= Exercise =
Write out exactly the lines from the start of the entries through the one that contains "Theorem distance_xor_metric a", including both.

= Data to process =

══════════════════════════════

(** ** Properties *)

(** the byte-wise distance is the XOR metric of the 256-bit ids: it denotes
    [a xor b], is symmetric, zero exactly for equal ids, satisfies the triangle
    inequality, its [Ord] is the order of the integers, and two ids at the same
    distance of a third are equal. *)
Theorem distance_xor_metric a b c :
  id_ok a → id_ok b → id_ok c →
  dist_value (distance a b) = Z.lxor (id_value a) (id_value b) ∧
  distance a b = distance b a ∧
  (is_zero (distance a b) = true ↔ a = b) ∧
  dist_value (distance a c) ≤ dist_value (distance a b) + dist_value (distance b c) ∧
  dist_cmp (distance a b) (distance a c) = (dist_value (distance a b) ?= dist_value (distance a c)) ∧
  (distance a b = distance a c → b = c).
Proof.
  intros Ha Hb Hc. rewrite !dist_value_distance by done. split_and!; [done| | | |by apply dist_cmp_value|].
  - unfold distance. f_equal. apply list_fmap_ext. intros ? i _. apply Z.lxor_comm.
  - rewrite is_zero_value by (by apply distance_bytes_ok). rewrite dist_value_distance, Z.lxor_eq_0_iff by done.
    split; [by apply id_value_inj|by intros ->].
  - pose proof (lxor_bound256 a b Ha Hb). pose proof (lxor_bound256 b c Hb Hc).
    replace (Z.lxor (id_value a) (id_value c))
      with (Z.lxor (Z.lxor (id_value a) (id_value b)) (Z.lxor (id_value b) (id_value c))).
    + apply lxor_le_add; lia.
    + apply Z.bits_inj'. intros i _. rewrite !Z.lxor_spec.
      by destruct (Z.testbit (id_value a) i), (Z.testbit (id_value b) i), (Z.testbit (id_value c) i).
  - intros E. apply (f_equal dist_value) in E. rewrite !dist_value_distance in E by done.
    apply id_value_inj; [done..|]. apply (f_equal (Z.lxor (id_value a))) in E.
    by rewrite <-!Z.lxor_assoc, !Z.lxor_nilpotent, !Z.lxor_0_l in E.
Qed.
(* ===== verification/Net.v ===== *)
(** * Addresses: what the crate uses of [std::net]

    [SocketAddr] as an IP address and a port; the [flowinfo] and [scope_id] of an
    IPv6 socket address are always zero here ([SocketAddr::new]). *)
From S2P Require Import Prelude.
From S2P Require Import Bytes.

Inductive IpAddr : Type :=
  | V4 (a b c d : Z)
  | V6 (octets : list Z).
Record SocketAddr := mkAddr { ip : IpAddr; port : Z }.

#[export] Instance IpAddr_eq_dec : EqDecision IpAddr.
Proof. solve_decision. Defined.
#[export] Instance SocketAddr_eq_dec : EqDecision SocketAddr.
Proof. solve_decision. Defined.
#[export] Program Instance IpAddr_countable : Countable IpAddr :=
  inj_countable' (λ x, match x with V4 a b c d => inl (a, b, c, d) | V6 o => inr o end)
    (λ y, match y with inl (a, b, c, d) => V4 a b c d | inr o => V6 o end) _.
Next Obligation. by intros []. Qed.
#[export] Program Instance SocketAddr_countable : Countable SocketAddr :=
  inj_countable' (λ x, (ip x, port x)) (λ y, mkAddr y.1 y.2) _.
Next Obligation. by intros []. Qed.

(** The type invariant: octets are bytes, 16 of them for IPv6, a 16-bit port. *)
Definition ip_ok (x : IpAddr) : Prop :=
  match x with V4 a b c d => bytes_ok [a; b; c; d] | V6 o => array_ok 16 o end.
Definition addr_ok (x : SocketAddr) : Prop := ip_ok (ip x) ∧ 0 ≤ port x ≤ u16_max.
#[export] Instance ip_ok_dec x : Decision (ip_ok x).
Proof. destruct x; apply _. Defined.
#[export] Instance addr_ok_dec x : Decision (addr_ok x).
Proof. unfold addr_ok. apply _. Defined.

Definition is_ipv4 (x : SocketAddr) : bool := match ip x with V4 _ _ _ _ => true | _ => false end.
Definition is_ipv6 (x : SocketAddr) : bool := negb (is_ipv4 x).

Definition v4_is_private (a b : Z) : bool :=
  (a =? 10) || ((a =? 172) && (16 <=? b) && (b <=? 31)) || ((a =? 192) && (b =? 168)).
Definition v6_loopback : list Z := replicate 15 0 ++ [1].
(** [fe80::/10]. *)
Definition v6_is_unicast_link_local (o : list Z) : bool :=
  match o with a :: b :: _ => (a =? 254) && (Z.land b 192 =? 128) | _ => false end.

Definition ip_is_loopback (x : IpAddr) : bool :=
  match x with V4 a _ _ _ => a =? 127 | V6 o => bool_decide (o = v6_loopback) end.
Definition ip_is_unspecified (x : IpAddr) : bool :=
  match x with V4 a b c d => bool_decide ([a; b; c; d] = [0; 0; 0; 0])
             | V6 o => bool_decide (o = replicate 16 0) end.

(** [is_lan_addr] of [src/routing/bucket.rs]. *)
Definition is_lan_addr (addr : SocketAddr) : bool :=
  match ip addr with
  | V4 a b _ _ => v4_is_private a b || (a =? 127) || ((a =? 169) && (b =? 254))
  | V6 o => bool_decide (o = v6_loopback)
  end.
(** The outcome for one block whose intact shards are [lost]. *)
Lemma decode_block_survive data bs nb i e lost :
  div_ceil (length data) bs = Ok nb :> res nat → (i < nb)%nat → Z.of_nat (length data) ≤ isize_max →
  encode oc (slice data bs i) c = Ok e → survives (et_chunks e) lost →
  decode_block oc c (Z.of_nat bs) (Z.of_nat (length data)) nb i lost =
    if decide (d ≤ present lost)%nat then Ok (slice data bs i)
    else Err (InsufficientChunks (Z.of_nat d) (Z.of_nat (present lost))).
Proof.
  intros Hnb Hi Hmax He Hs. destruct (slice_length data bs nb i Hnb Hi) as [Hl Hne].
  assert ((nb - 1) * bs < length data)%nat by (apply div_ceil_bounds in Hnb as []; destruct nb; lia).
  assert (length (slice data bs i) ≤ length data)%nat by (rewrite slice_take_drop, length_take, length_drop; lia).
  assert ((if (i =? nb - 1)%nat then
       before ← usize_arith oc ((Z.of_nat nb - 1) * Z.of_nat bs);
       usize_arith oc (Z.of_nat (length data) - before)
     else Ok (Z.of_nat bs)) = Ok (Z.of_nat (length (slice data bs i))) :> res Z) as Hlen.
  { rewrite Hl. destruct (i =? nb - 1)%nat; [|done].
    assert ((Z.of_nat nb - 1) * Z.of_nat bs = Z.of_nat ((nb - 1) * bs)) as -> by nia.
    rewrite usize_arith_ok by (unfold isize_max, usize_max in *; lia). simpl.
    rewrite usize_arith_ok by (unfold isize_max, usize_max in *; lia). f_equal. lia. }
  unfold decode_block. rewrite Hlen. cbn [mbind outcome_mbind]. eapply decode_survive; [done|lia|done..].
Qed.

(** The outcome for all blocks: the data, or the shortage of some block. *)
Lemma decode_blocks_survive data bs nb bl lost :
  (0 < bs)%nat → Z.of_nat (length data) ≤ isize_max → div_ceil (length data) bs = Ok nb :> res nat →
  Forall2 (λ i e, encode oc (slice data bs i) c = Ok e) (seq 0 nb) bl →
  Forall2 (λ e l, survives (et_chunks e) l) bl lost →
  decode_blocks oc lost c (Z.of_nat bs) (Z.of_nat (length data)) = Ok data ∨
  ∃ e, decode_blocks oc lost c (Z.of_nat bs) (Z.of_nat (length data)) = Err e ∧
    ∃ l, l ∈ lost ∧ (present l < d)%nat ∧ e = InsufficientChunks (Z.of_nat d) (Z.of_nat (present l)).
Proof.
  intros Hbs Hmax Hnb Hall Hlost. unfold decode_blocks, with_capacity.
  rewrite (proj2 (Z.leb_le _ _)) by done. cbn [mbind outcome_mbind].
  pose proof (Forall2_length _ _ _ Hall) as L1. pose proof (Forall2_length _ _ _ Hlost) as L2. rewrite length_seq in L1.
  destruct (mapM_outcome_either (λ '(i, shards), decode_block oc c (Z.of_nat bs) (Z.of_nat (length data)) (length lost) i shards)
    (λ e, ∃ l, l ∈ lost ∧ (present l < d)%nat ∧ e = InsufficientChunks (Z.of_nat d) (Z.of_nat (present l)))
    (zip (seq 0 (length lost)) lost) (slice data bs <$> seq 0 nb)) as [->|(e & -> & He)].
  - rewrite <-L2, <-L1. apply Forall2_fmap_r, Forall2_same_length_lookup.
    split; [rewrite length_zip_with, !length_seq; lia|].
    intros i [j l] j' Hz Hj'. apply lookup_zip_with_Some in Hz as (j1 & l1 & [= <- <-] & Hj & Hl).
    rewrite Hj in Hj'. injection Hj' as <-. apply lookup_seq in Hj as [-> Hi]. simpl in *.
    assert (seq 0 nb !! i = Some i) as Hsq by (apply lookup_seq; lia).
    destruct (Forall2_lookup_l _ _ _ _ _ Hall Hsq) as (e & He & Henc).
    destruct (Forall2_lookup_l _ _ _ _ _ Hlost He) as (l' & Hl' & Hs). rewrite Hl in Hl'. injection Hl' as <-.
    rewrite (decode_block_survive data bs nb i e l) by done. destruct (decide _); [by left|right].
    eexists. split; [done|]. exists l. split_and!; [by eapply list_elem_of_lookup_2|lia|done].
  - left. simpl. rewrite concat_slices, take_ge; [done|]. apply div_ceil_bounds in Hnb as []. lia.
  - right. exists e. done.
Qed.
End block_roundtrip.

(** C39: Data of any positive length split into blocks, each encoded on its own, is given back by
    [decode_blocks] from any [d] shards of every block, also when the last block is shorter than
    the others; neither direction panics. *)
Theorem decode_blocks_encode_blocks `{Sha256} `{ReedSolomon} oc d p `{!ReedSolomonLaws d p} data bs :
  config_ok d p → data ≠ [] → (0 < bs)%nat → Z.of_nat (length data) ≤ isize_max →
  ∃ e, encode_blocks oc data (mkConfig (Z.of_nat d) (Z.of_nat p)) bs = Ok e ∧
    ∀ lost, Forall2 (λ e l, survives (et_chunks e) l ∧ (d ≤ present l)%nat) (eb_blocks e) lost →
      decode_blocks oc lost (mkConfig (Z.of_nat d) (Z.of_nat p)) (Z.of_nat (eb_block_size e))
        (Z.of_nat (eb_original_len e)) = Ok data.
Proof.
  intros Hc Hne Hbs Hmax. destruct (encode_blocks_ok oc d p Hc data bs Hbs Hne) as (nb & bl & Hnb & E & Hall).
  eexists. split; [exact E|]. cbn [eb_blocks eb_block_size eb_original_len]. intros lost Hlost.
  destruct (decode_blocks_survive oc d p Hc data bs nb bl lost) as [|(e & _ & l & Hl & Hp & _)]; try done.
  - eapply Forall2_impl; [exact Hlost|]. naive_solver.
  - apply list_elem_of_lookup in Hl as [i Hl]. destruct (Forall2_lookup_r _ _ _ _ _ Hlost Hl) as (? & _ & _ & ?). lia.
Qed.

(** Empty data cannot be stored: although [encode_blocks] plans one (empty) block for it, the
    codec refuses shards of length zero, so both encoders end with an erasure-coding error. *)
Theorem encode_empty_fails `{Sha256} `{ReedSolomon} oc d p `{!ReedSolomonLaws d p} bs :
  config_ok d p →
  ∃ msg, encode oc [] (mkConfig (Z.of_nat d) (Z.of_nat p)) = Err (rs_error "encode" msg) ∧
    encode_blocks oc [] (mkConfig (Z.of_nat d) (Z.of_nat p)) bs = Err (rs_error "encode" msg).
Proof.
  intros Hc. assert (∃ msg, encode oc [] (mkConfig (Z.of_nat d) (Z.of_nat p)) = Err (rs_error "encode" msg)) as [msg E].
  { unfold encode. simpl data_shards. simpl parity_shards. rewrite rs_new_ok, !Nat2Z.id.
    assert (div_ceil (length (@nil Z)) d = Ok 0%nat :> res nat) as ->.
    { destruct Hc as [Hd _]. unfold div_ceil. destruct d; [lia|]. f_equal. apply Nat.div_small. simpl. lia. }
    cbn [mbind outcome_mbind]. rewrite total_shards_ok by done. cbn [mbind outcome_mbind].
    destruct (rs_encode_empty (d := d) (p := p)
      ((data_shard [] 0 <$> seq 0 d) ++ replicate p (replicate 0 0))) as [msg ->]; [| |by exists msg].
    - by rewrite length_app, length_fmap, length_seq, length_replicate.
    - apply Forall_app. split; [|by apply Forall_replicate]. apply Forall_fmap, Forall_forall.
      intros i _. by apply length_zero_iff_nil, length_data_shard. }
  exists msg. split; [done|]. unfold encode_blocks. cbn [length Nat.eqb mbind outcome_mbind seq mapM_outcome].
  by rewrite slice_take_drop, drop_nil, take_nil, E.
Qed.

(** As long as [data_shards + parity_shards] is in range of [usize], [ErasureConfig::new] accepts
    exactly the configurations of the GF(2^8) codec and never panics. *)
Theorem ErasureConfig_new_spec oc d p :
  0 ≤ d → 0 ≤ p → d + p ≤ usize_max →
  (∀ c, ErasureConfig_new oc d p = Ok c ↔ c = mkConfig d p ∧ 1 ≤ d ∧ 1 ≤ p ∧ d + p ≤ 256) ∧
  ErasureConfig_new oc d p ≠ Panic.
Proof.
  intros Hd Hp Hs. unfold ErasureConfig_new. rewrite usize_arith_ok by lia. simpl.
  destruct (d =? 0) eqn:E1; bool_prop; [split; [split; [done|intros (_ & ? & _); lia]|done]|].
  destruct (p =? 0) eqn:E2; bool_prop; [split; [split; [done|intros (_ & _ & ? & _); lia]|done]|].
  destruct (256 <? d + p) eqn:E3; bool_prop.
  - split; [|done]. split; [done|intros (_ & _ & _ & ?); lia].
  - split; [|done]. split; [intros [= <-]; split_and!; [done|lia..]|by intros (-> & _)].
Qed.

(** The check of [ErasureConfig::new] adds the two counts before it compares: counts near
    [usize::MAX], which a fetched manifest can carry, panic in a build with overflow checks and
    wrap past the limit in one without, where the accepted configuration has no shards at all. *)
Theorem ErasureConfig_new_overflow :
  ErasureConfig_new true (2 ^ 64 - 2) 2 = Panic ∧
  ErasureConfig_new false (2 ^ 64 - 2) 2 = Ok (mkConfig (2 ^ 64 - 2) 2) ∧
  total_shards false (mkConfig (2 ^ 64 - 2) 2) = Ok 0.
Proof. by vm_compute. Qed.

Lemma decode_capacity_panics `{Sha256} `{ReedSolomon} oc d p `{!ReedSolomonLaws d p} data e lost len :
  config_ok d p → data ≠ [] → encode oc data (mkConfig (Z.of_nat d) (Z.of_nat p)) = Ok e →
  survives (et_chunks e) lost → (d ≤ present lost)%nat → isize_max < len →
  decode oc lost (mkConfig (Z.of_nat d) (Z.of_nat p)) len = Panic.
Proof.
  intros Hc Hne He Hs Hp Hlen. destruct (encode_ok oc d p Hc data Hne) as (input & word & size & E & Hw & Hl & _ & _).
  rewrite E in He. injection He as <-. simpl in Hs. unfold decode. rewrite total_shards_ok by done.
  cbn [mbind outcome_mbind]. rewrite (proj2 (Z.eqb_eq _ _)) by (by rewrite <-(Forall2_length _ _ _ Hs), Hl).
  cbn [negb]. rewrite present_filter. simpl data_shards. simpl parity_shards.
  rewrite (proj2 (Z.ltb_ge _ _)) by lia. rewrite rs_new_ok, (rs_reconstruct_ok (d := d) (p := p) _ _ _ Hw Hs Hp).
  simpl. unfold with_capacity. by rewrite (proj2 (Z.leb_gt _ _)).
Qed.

══════════════════════════════

= Answer below =
(** ** Properties *)

(** the byte-wise distance is the XOR metric of the 256-bit ids: it denotes
    [a xor b], is symmetric, zero exactly for equal ids, satisfies the triangle
    inequality, its [Ord] is the order of the integers, and two ids at the same
    distance of a third are equal. *)
Theorem distance_xor_metric a b c :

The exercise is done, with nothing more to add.